The Biotech sector in San Diego and its allies are opposing a measure that would allow Medicare to negotiate medication costs, claiming that the idea would hinder innovation, even as proponents accuse the business of hoarding profits. H.R. 3 was supposed to be a crucial component of President Biden’s $3.5 trillion economic recovery package. It would allow the federal government to negotiate medication costs with the assurance that pharmaceuticals in the United States would cost no more than 120 percent of what they cost in Australia, Canada, France, Germany, Japan, and the United Kingdom.

According to the Centers for Medicare and Medicaid Services, Medicare covers around 63 million people in the United States. Supporters argue that the plan is basic sense and long overdue, while opponents say it will hinder corporations from recouping the expenses of producing life-saving drugs. Rep. Scott Peters, D-San Diego, is one of the few House Democrats who believe this. He warns that the proposal would harm San Diego’s economy, which is home to one of the nation’s top Biotech hubs, and would eventually harm patients.

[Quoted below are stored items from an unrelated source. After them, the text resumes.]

(** The value of a kept key: the string goes to the row, the key is released. *)
Lemma value_ok a v s k x w :
  ps_key s = Some k -> heap w !! k = Some (OString (key_of a)) -> (k < brk w)%positive ->
  ps_list s !! ps_proto s = Some x ->
  scalar v s w
  = (Ok (Continue (Parser (ps_level s) None None (is_name a || ps_got_name s) (is_path a || ps_got_path s)
           (is_proto a || ps_got_proto s) (alter (set_attribute a (Some (brk w))) (ps_proto s) (ps_list s))
           (ps_proto s) (ps_numProtos s))),
     World (delete k (<[brk w := OString v]> (heap w))) (Pos.succ (brk w)) (errno w) (trace w)).
Proof.
  intros Hk Hs Hlt Hx. unfold scalar. erewrite bind_ok by (by apply strdup_ok). cbv zeta.
  change (ps_key (set_field (Some (brk w)) s)) with (ps_key s). rewrite Hk.
  erewrite bind_ok by (apply (load_ok (T := string)); simpl; rewrite lookup_insert_ne by lia; exact Hs).
  destruct a; simpl; erewrite bind_ok by (by apply (at_proto_ok _ _ x)); unfold reset;
    (erewrite bind_ok by (simpl; rewrite Hk; eapply (free_ok (T := string)); simpl;
                          rewrite lookup_insert_ne by lia; exact Hs)); done.
Qed.

(** A key and its value. *)
Lemma pair_ok a v space es gn gp gr l p n x w :
  l !! p = Some x -> fresh_from (heap w) (brk w) ->
  exists w' c, yaml_loop space (Some (YAML_SCALAR (key_of a)) :: Some (YAML_SCALAR v) :: es)
      (Parser MAPPING None None gn gp gr l p n) w
    = yaml_loop space es (Parser MAPPING None None (is_name a || gn) (is_path a || gp) (is_proto a || gr)
        (alter (set_attribute a (Some c)) p l) p n) w'
    /\ grows w w' /\ heap w' !! c = Some (OString v) /\ (brk w <= c < brk w')%positive
    /\ only [c] (heap w) (heap w').
Proof.
  intros Hx Hfr. set (w1 := World (<[brk w := OString (key_of a)]> (heap w)) (Pos.succ (brk w)) (errno w) (trace w)).
  erewrite yaml_loop_cons by (by apply key_ok). fold w1.
  erewrite yaml_loop_cons by (apply (value_ok a v _ (brk w) x w1); [done|apply lookup_insert_eq|simpl; lia|exact Hx]).
  eexists _, (brk w1). splits; simpl.
  - reflexivity.
  - destruct (grows_alloc w (OString (key_of a))) as (_ & _ & H1 & F1).
    destruct (grows_alloc w1 (OString v)) as (_ & _ & H2 & F2). unfold grows. splits; simpl; [lia|done|..].
    + intros j Hj. rewrite lookup_delete_ne by lia. rewrite !lookup_insert_ne by lia. done.
    + intros Hf. apply fresh_from_delete, F2, F1, Hf.
  - cbn [heap]. rewrite lookup_delete_ne by lia. apply lookup_insert_eq.
  - cbn [brk]; lia.
  - cbn [brk]; lia.
  - intros j Hj. simpl in Hj. assert (j <> brk w1) by set_solver. cbn [heap w1] in *.
    destruct (decide (j = brk w)) as [->|]; [rewrite lookup_delete_eq; symmetry; apply Hfr; lia|].
    by rewrite lookup_delete_ne, !lookup_insert_ne by (done || simpl; lia).
Qed.

(** A member of the property list: its bit is set, the string is released. *)
Lemma property_ok v s k x w :
  ps_key s = Some k -> heap w !! k = Some (OString "properties") -> fresh_from (heap w) (brk w) ->
  ps_list s !! ps_proto s = Some x -> 0 <= p_properties x < 2 ^ 16 ->
  exists s', scalar v s w = (Ok (Continue s'), set_brk (Pos.succ (brk w)) w)
    /\ s' = set_field None (set_list (alter (or_p_properties (ability v)) (ps_proto s) (ps_list s)) s).
Proof.
  intros Hk Hs Hf Hx Hp. pose proof (fresh_from_lt _ _ _ _ Hf Hs).
  assert (heap w !! brk w = None) as Hb by (apply Hf; lia).
  unfold scalar. erewrite bind_ok by (by apply strdup_ok). cbv zeta.
  change (ps_key (set_field (Some (brk w)) s)) with (ps_key s). rewrite Hk.
  erewrite bind_ok by (apply (load_ok (T := string)); simpl; rewrite lookup_insert_ne by lia; exact Hs).
  rewrite String.eqb_refl. erewrite bind_ok by (apply (load_ok (T := string)); apply lookup_insert_eq).
  unfold ability. cbv zeta. destruct (Z.of_nat (index_of v tapsPropertyNames) <? TAPS_NUM_ABILITIES) eqn:Ei.
  - erewrite bind_ok by (by apply (at_proto_ok _ _ x)).
    erewrite bind_ok by (eapply (free_ok (T := string)); apply lookup_insert_eq).
    rewrite ret_ok. eexists. split; [|done].
    unfold set_heap, set_brk. simpl. by rewrite delete_insert_id.
  - erewrite bind_ok by apply ret_ok. erewrite bind_ok by (eapply (free_ok (T := string)); apply lookup_insert_eq).
    rewrite ret_ok. eexists. split; [unfold set_heap, set_brk; simpl; by rewrite delete_insert_id|].
    destruct s as [lv ky fd gn gp gr l p n]. simpl in *. unfold set_field, set_list. simpl. f_equal.
    symmetry. apply list_eq. intros i. destruct (decide (i = p)) as [->|].
    + rewrite list_lookup_alter_eq, Hx. simpl. f_equal. destruct x as [a b c m]. unfold or_p_properties. simpl.
      rewrite Z.lor_0_r. by rewrite wrap_small.
    + by rewrite list_lookup_alter_ne.
Qed.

In the House Energy and Commerce Committee on Wednesday, Peters voted against H.R.3 and instead presented a more modest alternative. His idea would cap the cost of insulin at $50 per month and limit out-of-pocket payments for seniors based on their income. Other clauses would penalize corporations who raised medicine prices faster than inflation in recent years and allow price negotiation on a restricted number of drugs. He predicts that his approach will save $200 billion over ten years, while the impartial Congressional Budget Office estimates that the Medicare price provision in H.R.3 will save $450 billion.